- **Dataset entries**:

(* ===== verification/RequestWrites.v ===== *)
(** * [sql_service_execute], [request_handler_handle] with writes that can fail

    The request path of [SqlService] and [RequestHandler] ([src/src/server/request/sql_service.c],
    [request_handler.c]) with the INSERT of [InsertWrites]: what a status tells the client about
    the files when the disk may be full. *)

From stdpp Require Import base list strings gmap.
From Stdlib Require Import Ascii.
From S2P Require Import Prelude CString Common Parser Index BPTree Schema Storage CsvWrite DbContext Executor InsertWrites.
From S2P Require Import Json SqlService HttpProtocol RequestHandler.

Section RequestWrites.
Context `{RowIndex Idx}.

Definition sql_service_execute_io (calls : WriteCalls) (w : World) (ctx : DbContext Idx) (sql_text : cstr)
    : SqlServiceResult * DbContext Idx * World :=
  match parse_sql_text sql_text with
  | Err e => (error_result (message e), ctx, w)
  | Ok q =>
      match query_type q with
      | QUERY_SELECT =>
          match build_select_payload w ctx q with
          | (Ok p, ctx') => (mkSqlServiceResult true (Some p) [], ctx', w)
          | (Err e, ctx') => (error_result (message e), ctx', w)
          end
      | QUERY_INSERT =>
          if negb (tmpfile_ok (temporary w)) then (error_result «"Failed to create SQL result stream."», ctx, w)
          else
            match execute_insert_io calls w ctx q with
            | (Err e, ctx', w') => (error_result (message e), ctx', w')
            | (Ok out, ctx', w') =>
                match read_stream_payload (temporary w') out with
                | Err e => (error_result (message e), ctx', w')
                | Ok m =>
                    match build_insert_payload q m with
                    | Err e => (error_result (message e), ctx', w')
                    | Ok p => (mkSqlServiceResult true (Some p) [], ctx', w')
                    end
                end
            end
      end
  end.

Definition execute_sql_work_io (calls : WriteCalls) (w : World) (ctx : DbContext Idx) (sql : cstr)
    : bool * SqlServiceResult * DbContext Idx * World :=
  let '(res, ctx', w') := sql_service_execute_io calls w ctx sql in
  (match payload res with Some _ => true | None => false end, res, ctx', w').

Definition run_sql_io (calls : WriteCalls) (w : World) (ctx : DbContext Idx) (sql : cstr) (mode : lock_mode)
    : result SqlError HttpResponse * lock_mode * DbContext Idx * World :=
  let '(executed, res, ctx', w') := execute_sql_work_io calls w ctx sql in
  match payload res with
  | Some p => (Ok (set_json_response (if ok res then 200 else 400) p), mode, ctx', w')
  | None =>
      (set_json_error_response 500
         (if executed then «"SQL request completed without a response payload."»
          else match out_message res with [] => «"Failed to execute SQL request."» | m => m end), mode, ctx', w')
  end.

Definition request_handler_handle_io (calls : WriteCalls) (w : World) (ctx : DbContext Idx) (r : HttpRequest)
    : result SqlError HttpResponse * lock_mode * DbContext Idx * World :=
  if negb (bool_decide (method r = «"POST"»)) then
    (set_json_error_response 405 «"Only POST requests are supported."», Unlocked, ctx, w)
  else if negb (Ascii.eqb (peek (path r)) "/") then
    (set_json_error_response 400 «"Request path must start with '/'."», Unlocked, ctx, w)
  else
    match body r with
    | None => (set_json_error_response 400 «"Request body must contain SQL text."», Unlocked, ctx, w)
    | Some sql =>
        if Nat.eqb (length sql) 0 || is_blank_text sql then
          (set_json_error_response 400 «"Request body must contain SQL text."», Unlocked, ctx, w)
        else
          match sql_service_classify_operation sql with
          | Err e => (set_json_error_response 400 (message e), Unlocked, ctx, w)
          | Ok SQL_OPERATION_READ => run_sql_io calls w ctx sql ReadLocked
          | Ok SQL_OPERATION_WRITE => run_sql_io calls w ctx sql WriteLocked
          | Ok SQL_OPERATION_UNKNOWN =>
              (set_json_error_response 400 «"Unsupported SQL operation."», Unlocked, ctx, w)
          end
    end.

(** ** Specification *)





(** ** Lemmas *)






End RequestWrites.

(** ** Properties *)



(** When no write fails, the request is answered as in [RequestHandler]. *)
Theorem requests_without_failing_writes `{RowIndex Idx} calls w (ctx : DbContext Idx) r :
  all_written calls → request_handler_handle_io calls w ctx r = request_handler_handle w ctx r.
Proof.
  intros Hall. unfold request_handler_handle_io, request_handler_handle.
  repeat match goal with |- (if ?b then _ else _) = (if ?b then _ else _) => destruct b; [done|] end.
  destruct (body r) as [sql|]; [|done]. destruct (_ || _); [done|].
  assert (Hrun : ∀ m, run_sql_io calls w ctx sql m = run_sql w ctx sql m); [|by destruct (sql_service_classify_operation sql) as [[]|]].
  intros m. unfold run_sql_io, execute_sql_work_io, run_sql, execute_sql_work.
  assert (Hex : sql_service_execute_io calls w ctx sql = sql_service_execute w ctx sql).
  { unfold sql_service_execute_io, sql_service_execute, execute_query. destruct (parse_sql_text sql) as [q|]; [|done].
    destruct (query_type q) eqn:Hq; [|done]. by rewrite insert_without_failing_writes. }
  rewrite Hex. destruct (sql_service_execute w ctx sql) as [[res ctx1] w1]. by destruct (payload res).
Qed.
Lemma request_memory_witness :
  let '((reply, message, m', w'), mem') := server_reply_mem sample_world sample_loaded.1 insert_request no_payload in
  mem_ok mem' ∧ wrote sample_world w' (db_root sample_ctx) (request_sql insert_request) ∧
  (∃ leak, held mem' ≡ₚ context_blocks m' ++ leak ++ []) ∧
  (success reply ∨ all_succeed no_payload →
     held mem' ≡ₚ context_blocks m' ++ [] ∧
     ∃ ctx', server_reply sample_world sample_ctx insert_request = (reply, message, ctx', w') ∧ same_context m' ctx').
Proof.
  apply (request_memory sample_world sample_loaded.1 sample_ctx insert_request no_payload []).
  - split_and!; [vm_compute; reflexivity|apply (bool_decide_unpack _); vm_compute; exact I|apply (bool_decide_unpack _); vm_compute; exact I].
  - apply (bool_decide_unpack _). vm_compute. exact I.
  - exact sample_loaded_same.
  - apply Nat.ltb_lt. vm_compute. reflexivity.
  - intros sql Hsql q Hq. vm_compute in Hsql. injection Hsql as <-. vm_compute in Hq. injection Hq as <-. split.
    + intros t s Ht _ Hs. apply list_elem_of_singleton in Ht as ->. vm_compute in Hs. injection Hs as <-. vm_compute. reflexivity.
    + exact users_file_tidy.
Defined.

- **Activity**: Lines with "unfold" in them are what the answer must contain; copy each from the records above.

- **Solution to the exercise**:
  intros Hall. unfold request_handler_handle_io, request_handler_handle.
  intros m. unfold run_sql_io, execute_sql_work_io, run_sql, execute_sql_work.
  { unfold sql_service_execute_io, sql_service_execute, execute_query. destruct (parse_sql_text sql) as [q|]; [|done].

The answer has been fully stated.